Dataset excerpts:
· · ·

(** X15: with the vertical scroll bar shown, [updateGeometries] sets the
    scroll range to the height by which the tile grid of the whole model
    exceeds the viewport, measured with the tiles [visualRect] computes:
    the maximum is the number of tile rows times the tile height minus
    the viewport height when that is not negative, and 0 or 1 otherwise.
    So the range reaches the bottom of every row's tile, which is what
    [scrollTo] needs to bring the row into view. *)
Theorem updateGeometries_scroll_range (v : ImageListView) (rows : list string) :
  model v = Some rows ->
  1 <= m_columnCount v -> 1 <= tile_width v ->
  sb_isVisible (verticalScrollBar v) = true ->
  0 <= sb_width (verticalScrollBar v) ->
  viewport_width v + sb_width (verticalScrollBar v) <= Int32.INT_MAX ->
  1 <= viewport_height v <= Int32.INT_MAX ->
  grid_rows (rowCount rows) (m_columnCount v)
    * Z.min (Z.quot (viewport_width v + sb_width (verticalScrollBar v))
                    (m_columnCount v))
            (viewport_height v) <= Int32.INT_MAX ->
  exists v',
    updateGeometries v = Some v' /\
    (viewport_height v
       <= grid_rows (rowCount rows) (m_columnCount v) * tile_height v ->
     sb_maximum (verticalScrollBar v')
     = grid_rows (rowCount rows) (m_columnCount v) * tile_height v
       - viewport_height v) /\
    (grid_rows (rowCount rows) (m_columnCount v) * tile_height v
       < viewport_height v ->
     0 <= sb_maximum (verticalScrollBar v') <= 1) /\
    (forall i, 0 <= i < rowCount rows ->
       (Z.quot i (m_columnCount v) + 1) * tile_height v - viewport_height v
         <= sb_maximum (verticalScrollBar v')).
Proof.
  intros Hm Hcc Hw Hvis Hsb Hwmax Hvh Hgmax.
  set (cc := m_columnCount v) in *. set (n := rowCount rows) in *.
  set (vw := viewport_width v) in *. set (vh := viewport_height v) in *.
  set (sbw := sb_width (verticalScrollBar v)) in *.
  set (g := grid_rows n cc) in *.
  assert (Hn0 : 0 <= n) by (subst n; unfold rowCount; lia).
  assert (Hg0 : 0 <= g).
  { unfold g, grid_rows. pose proof (Z.quot_pos n cc Hn0 ltac:(lia)).
    destruct (Z.rem n cc =? 0); lia. }
  assert (Hvw0 : 1 <= vw).
  { destruct (Z.le_gt_cases 1 vw) as [H|H]; [exact H|].
    unfold tile_width in Hw. fold vw cc in Hw.
    destruct (Z.le_gt_cases 0 vw) as [H0|H0].
    - assert (vw = 0) by lia. subst vw. rewrite H1 in Hw.
      rewrite Z.quot_0_l in Hw by lia. lia.
    - pose proof (Z.quot_le_mono vw 0 cc ltac:(lia) ltac:(lia)) as Hq.
      rewrite Z.quot_0_l in Hq by lia. lia. }
  set (w0 := Z.quot (vw + sbw) cc) in *.
  assert (Hw0 : tile_width v <= w0).
  { unfold tile_width, w0. fold vw cc. apply Z.quot_le_mono; lia. }
  set (h := tile_height v) in *.
  assert (Eh : h = Z.min (tile_width v) vh) by (unfold h, tile_height; now rewrite ?qMin_spec).
  assert (Hh : 1 <= h <= Z.min w0 vh) by lia.
  assert (Hgh : g * h <= g * Z.min w0 vh) by (clear - Hg0 Hh; nia).
  assert (Eg : (Z.quot n cc + (if Z.rem n cc =? 0 then 0 else 1))%int = g).
  { unfold Int32.add. fold (grid_rows n cc). fold g. apply wrap_small.
    unfold Int32.in_range, Int32.INT_MIN, Int32.INT_MAX in *.
    clear - Hg0 Hgmax Hh. nia. }
  assert (Evw : (vw + sbw)%int = vw + sbw).
  { unfold Int32.add. apply wrap_small.
    unfold Int32.in_range, Int32.INT_MIN, Int32.INT_MAX in *. lia. }
  assert (Evw1 : ((vw + sbw)%Z - sbw)%int = vw).
  { unfold Int32.sub. replace (vw + sbw - sbw) with vw by lia. apply wrap_small.
    unfold Int32.in_range, Int32.INT_MIN, Int32.INT_MAX in *. lia. }
  assert (Egh0 : (g * Z.min w0 vh)%int = g * Z.min w0 vh).
  { unfold Int32.mul. apply wrap_small.
    unfold Int32.in_range, Int32.INT_MIN, Int32.INT_MAX in *.
    clear - Hg0 Hgmax Hh. nia. }
  assert (Egh : (g * h)%int = g * h).
  { unfold Int32.mul. apply wrap_small.
    unfold Int32.in_range, Int32.INT_MIN, Int32.INT_MAX in *.
    clear - Hg0 Hgmax Hh Hgh. nia. }
  assert (Hrows : forall i, 0 <= i < n -> (Z.quot i cc + 1) * h <= g * h).
  { intros i Hi. destruct (grid_rows_bounds n cc i Hcc Hi) as (_ & Hle).
    fold g in Hle. clear - Hle Hh. nia. }
  unfold updateGeometries. rewrite Hm. cbn [bind]. fold cc n vw vh sbw.
  rewrite Hvis, Evw.
  rewrite !div_pos_divisor, !rem_pos_divisor by lia. cbn [bind].
  rewrite Eg. fold w0. rewrite !qMin_spec, Egh0, Evw1.
  change (Z.quot vw cc) with (tile_width v). rewrite <- Eh, Egh.
  destruct (Z.ltb_spec vh (g * Z.min w0 vh)) as [Hover|Hfits].
  - rewrite (div_pos_divisor vh h) by lia. cbn [bind].
    rewrite (div_pos_divisor h 2) by lia. cbn [bind].
    eexists. split; [reflexivity|].
    cbn [set_verticalScrollBar verticalScrollBar ScrollBar.setSingleStep
         ScrollBar.setPageStep sb_maximum].
    rewrite apply_setRange_maximum.
    destruct (Z.ltb_spec (g * h) vh) as [Hlt|Hge].
    + split; [lia|]. split; [lia|]. intros i Hi. specialize (Hrows i Hi). lia.
    + assert (E : ((g * h)%Z - vh)%int = g * h - vh).
      { unfold Int32.sub. apply wrap_small.
        unfold Int32.in_range, Int32.INT_MIN, Int32.INT_MAX in *. lia. }
      rewrite E. split; [lia|]. split; [lia|].
      intros i Hi. specialize (Hrows i Hi). lia.
  - eexists. split; [reflexivity|]. rewrite apply_setRange_maximum.
    split; [lia|]. split; [lia|]. intros i Hi. specialize (Hrows i Hi). lia.
Qed.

· · ·

Brief:
Please copy, exactly as written, every line in the listing above from the line with "destruct (Z.ltb_spec vh" up to and including the line with "ScrollBar.setPageStep sb_maximum].".

Answer space:
  destruct (Z.ltb_spec vh (g * Z.min w0 vh)) as [Hover|Hfits].
  - rewrite (div_pos_divisor vh h) by lia. cbn [bind].
    rewrite (div_pos_divisor h 2) by lia. cbn [bind].
    eexists. split; [reflexivity|].
    cbn [set_verticalScrollBar verticalScrollBar ScrollBar.setSingleStep
         ScrollBar.setPageStep sb_maximum].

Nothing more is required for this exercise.